> [PROMPT]: Somewhere below is a line with "getCdmaRoamingPreference (serial : Z)" and, later, a line with "list (hidl V1_0_CdmaBroadcastSmsConfigInfo))"; repeat those two lines and all the lines between them, exactly as they are.

Collected data
#####

(* ===== verification/RadioInterface.v ===== *)
(** * Messages of the radio interfaces

    One constructor for each method of the interfaces [IRadio],
    [IRadioResponse] and [IRadioIndication] up to version 1.4, in the order in
    which [src/radio/1.4/legacy] declares them in [Radio.h], [RadioResponse.h]
    and [RadioIndication.h], with the arguments of the method.  A call of a
    method over the binder is a value of the type.  Pointers to interfaces are
    numbers, and null is [None]. *)

From S2P Require Import Prelude Text RadioTypes.

(** ** Requests *)

Module IRadio.
Section Messages.
Context `{HidlData}.

Inductive call : Type :=
  | setResponseFunctions (radioResponse radioIndication : option Z)
  | getIccCardStatus (serial : Z)
  | supplyIccPinForApp (serial : Z) (pin aid : string)
  | supplyIccPukForApp (serial : Z) (puk pin aid : string)
  | supplyIccPin2ForApp (serial : Z) (pin2 aid : string)
  | supplyIccPuk2ForApp (serial : Z) (puk2 pin2 aid : string)
  | changeIccPinForApp (serial : Z) (oldPin newPin aid : string)
  | changeIccPin2ForApp (serial : Z) (oldPin2 newPin2 aid : string)
  | supplyNetworkDepersonalization (serial : Z) (netPin : string)
  | getCurrentCalls (serial : Z)
  | dial (serial : Z) (dialInfo : hidl V1_0_Dial)
  | getImsiForApp (serial : Z) (aid : string)
  | hangup (serial gsmIndex : Z)
  | hangupWaitingOrBackground (serial : Z)
  | hangupForegroundResumeBackground (serial : Z)
  | switchWaitingOrHoldingAndActive (serial : Z)
  | conference (serial : Z)
  | rejectCall (serial : Z)
  | getLastCallFailCause (serial : Z)
  | getSignalStrength (serial : Z)
  | getVoiceRegistrationState (serial : Z)
  | getDataRegistrationState (serial : Z)
  | getOperator (serial : Z)
  | setRadioPower (serial : Z) (on : bool)
  | sendDtmf (serial : Z) (s : string)
  | sendSms (serial : Z) (message : hidl V1_0_GsmSmsMessage)
  | sendSMSExpectMore (serial : Z) (message : hidl V1_0_GsmSmsMessage)
  | setupDataCall (serial radioTechnology : Z) (dataProfileInfo : V1_0_DataProfileInfo) (modemCognitive roamingAllowed isRoaming : bool)
  | iccIOForApp (serial : Z) (iccIo : hidl V1_0_IccIo)
  | sendUssd (serial : Z) (ussd : string)
  | cancelPendingUssd (serial : Z)
  | getClir (serial : Z)
  | setClir (serial status : Z)
  | getCallForwardStatus (serial : Z) (callInfo : hidl V1_0_CallForwardInfo)
  | setCallForward (serial : Z) (callInfo : hidl V1_0_CallForwardInfo)
  | getCallWaiting (serial serviceClass : Z)
  | setCallWaiting (serial : Z) (enable : bool) (serviceClass : Z)
  | acknowledgeLastIncomingGsmSms (serial : Z) (success : bool) (cause : Z)
  | acceptCall (serial : Z)
  | deactivateDataCall (serial cid : Z) (reasonRadioShutDown : bool)
  | getFacilityLockForApp (serial : Z) (facility password : string) (serviceClass : Z) (appId : string)
  | setFacilityLockForApp (serial : Z) (facility : string) (lockState : bool) (password : string) (serviceClass : Z) (appId : string)
  | setBarringPassword (serial : Z) (facility oldPassword newPassword : string)
  | getNetworkSelectionMode (serial : Z)
  | setNetworkSelectionModeAutomatic (serial : Z)
  | setNetworkSelectionModeManual (serial : Z) (operatorNumeric : string)
  | getAvailableNetworks (serial : Z)
  | startDtmf (serial : Z) (s : string)
  | stopDtmf (serial : Z)
  | getBasebandVersion (serial : Z)
  | separateConnection (serial gsmIndex : Z)
  | setMute (serial : Z) (enable : bool)
  | getMute (serial : Z)
  | getClip (serial : Z)
  | getDataCallList (serial : Z)
  | setSuppServiceNotifications (serial : Z) (enable : bool)
  | writeSmsToSim (serial : Z) (smsWriteArgs : hidl V1_0_SmsWriteArgs)
  | deleteSmsOnSim (serial index : Z)
  | setBandMode (serial mode : Z)
  | getAvailableBandModes (serial : Z)
  | sendEnvelope (serial : Z) (command : string)
  | sendTerminalResponseToSim (serial : Z) (commandResponse : string)
  | handleStkCallSetupRequestFromSim (serial : Z) (accept : bool)
  | explicitCallTransfer (serial : Z)
  | setPreferredNetworkType (serial : Z) (nwType : PreferredNetworkType)
  | getPreferredNetworkType (serial : Z)
  | getNeighboringCids (serial : Z)
  | setLocationUpdates (serial : Z) (enable : bool)
  | setCdmaSubscriptionSource (serial cdmaSub : Z)
  | setCdmaRoamingPreference (serial type : Z)
  | getCdmaRoamingPreference (serial : Z)
  | setTTYMode (serial mode : Z)
  | getTTYMode (serial : Z)
  | setPreferredVoicePrivacy (serial : Z) (enable : bool)
  | getPreferredVoicePrivacy (serial : Z)
  | sendCDMAFeatureCode (serial : Z) (featureCode : string)
  | sendBurstDtmf (serial : Z) (dtmf : string) (on off : Z)
  | sendCdmaSms (serial : Z) (sms : hidl V1_0_CdmaSmsMessage)
  | acknowledgeLastIncomingCdmaSms (serial : Z) (smsAck : hidl V1_0_CdmaSmsAck)
  | getGsmBroadcastConfig (serial : Z)
  | setGsmBroadcastConfig (serial : Z) (configInfo : list (hidl V1_0_GsmBroadcastSmsConfigInfo))
  | setGsmBroadcastActivation (serial : Z) (activate : bool)
  | getCdmaBroadcastConfig (serial : Z)
  | setCdmaBroadcastConfig (serial : Z) (configInfo : list (hidl V1_0_CdmaBroadcastSmsConfigInfo))
  | setCdmaBroadcastActivation (serial : Z) (activate : bool)
  | getCDMASubscription (serial : Z)
  | writeSmsToRuim (serial : Z) (cdmaSms : hidl V1_0_CdmaSmsWriteArgs)
  | deleteSmsOnRuim (serial index : Z)
  | getDeviceIdentity (serial : Z)
  | exitEmergencyCallbackMode (serial : Z)
  | getSmscAddress (serial : Z)
  | setSmscAddress (serial : Z) (smsc : string)
  | reportSmsMemoryStatus (serial : Z) (available : bool)
  | reportStkServiceIsRunning (serial : Z)
  | getCdmaSubscriptionSource (serial : Z)
  | requestIsimAuthentication (serial : Z) (challenge : string)
  | acknowledgeIncomingGsmSmsWithPdu (serial : Z) (success : bool) (ackPdu : string)
  | sendEnvelopeWithStatus (serial : Z) (contents : string)
  | getVoiceRadioTechnology (serial : Z)
  | getCellInfoList (serial : Z)
  | setCellInfoListRate (serial rate : Z)
  | setInitialAttachApn (serial : Z) (dataProfileInfo : V1_0_DataProfileInfo) (modemCognitive isRoaming : bool)
  | getImsRegistrationState (serial : Z)
  | sendImsSms (serial : Z) (message : hidl V1_0_ImsSmsMessage)
  | iccTransmitApduBasicChannel (serial : Z) (message : hidl V1_0_SimApdu)
  | iccOpenLogicalChannel (serial : Z) (aid : string) (p2 : Z)
  | iccCloseLogicalChannel (serial channelId : Z)
  | iccTransmitApduLogicalChannel (serial : Z) (message : hidl V1_0_SimApdu)
  | nvReadItem (serial itemId : Z)
  | nvWriteItem (serial : Z) (item : hidl V1_0_NvWriteItem)
  | nvWriteCdmaPrl (serial : Z) (prl : list Z)
  | nvResetConfig (serial resetType : Z)
  | setUiccSubscription (serial : Z) (uiccSub : hidl V1_0_SelectUiccSub)
  | setDataAllowed (serial : Z) (allow : bool)
  | getHardwareConfig (serial : Z)
  | requestIccSimAuthentication (serial authContext : Z) (authData aid : string)
  | setDataProfile (serial : Z) (profiles : list V1_0_DataProfileInfo) (isRoaming : bool)
  | requestShutdown (serial : Z)
  | getRadioCapability (serial : Z)
  | setRadioCapability (serial : Z) (rc : hidl V1_0_RadioCapability)
  | startLceService (serial reportInterval : Z) (pullMode : bool)
  | stopLceService (serial : Z)
  | pullLceData (serial : Z)
  | getModemActivityInfo (serial : Z)
  | setAllowedCarriers (serial : Z) (allAllowed : bool) (carriers : V1_0_CarrierRestrictions)
  | getAllowedCarriers (serial : Z)
  | sendDeviceState (serial deviceStateType : Z) (state : bool)
  | setIndicationFilter (serial indicationFilter : Z)
  | setSimCardPower (serial : Z) (powerUp : bool)
  | responseAcknowledgement
  | setCarrierInfoForImsiEncryption (serial : Z) (imsiEncryptionInfo : hidl V1_1_ImsiEncryptionInfo)
  | setSimCardPower_1_1 (serial powerUp : Z)
  | startNetworkScan (serial : Z) (request : V1_1_NetworkScanRequest)
  | stopNetworkScan (serial : Z)
  | startKeepalive (serial : Z) (keepalive : hidl V1_1_KeepaliveRequest)
  | stopKeepalive (serial sessionHandle : Z)
  | startNetworkScan_1_2 (serial : Z) (request : V1_2_NetworkScanRequest)
  | setIndicationFilter_1_2 (serial indicationFilter : Z)
  | setSignalStrengthReportingCriteria (serial hysteresisMs hysteresisDb : Z) (thresholdsDbm : list Z) (accessNetwork : Z)
  | setLinkCapacityReportingCriteria (serial hysteresisMs hysteresisDlKbps hysteresisUlKbps : Z) (thresholdsDownlinkKbps thresholdsUplinkKbps : list Z) (accessNetwork : Z)
  | setupDataCall_1_2 (serial accessNetwork : Z) (dataProfileInfo : V1_0_DataProfileInfo) (modemCognitive roamingAllowed isRoaming : bool) (reason : Z) (addresses dnses : list string)
  | deactivateDataCall_1_2 (serial cid reason : Z)
  | setSystemSelectionChannels (serial : Z) (specifyChannels : bool) (specifiers : list (hidl V1_1_RadioAccessSpecifier))
  | enableModem (serial : Z) (on : bool)
  | getModemStackStatus (serial : Z)
  | setupDataCall_1_4 (serial accessNetwork : Z) (dataProfileInfo : V1_4_DataProfileInfo) (roamingAllowed : bool) (reason : Z) (addresses dnses : list string)
  | setInitialAttachApn_1_4 (serial : Z) (dataProfileInfo : V1_4_DataProfileInfo)
  | setDataProfile_1_4 (serial : Z) (profiles : list V1_4_DataProfileInfo)
  | emergencyDial (serial : Z) (dialInfo : hidl V1_0_Dial) (categories : Z) (urns : list string) (routing : Z) (hasKnownUserIntentEmergency isTesting : bool)
  | startNetworkScan_1_4 (serial : Z) (request : V1_2_NetworkScanRequest)
  | getPreferredNetworkTypeBitmap (serial : Z)
  | setPreferredNetworkTypeBitmap (serial networkTypeBitmap : Z)
  | setAllowedCarriers_1_4 (serial : Z) (carriers : V1_4_CarrierRestrictionsWithPriority) (multiSimPolicy : Z)
  | getAllowedCarriers_1_4 (serial : Z)
  | getSignalStrength_1_4 (serial : Z).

#####

> [OUTPUT OF THE EXERCISE]:
  | getCdmaRoamingPreference (serial : Z)
  | setTTYMode (serial mode : Z)
  | getTTYMode (serial : Z)
  | setPreferredVoicePrivacy (serial : Z) (enable : bool)
  | getPreferredVoicePrivacy (serial : Z)
  | sendCDMAFeatureCode (serial : Z) (featureCode : string)
  | sendBurstDtmf (serial : Z) (dtmf : string) (on off : Z)
  | sendCdmaSms (serial : Z) (sms : hidl V1_0_CdmaSmsMessage)
  | acknowledgeLastIncomingCdmaSms (serial : Z) (smsAck : hidl V1_0_CdmaSmsAck)
  | getGsmBroadcastConfig (serial : Z)
  | setGsmBroadcastConfig (serial : Z) (configInfo : list (hidl V1_0_GsmBroadcastSmsConfigInfo))
  | setGsmBroadcastActivation (serial : Z) (activate : bool)
  | getCdmaBroadcastConfig (serial : Z)
  | setCdmaBroadcastConfig (serial : Z) (configInfo : list (hidl V1_0_CdmaBroadcastSmsConfigInfo))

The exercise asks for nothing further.